• Problem to solve:
Answer with the exact lines of the following material from the one containing "Definition DBS : list" through the one containing "Definition TYPE_INT16 : N := 3.", both end lines included.

• Records for this task:
################

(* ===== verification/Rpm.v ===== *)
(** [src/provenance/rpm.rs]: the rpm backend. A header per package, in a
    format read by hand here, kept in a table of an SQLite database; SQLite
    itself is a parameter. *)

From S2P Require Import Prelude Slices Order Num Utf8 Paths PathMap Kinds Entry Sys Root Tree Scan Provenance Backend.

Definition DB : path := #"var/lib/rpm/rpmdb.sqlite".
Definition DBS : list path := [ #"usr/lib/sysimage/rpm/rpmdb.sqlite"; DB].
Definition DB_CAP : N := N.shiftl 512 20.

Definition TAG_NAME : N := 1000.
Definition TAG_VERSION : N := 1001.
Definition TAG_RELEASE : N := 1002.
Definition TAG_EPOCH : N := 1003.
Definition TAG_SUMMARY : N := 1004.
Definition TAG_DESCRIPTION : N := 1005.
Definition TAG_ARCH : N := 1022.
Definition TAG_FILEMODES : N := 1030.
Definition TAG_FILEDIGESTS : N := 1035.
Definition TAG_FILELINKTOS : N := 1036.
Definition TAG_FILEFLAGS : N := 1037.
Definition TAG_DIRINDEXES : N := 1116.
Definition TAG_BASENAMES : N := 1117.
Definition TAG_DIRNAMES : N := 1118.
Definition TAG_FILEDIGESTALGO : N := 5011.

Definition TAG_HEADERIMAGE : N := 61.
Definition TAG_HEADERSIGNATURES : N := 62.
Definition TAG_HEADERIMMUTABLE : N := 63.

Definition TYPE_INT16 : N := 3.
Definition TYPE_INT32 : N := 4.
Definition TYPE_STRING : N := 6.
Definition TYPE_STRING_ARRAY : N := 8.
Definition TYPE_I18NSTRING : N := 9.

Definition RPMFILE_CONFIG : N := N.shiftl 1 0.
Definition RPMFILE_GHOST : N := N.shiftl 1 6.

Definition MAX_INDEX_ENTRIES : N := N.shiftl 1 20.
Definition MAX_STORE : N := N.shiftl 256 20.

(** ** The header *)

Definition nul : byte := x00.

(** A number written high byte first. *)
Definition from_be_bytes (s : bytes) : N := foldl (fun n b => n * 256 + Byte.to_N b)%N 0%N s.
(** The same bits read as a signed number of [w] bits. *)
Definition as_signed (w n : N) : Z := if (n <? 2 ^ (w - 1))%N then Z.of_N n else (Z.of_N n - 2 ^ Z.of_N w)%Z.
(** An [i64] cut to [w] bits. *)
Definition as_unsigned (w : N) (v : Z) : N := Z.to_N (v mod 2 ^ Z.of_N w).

################

• Exercise output:
Definition DBS : list path := [ #"usr/lib/sysimage/rpm/rpmdb.sqlite"; DB].
Definition DB_CAP : N := N.shiftl 512 20.

Definition TAG_NAME : N := 1000.
Definition TAG_VERSION : N := 1001.
Definition TAG_RELEASE : N := 1002.
Definition TAG_EPOCH : N := 1003.
Definition TAG_SUMMARY : N := 1004.
Definition TAG_DESCRIPTION : N := 1005.
Definition TAG_ARCH : N := 1022.
Definition TAG_FILEMODES : N := 1030.
Definition TAG_FILEDIGESTS : N := 1035.
Definition TAG_FILELINKTOS : N := 1036.
Definition TAG_FILEFLAGS : N := 1037.
Definition TAG_DIRINDEXES : N := 1116.
Definition TAG_BASENAMES : N := 1117.
Definition TAG_DIRNAMES : N := 1118.
Definition TAG_FILEDIGESTALGO : N := 5011.

Definition TAG_HEADERIMAGE : N := 61.
Definition TAG_HEADERSIGNATURES : N := 62.
Definition TAG_HEADERIMMUTABLE : N := 63.

Definition TYPE_INT16 : N := 3.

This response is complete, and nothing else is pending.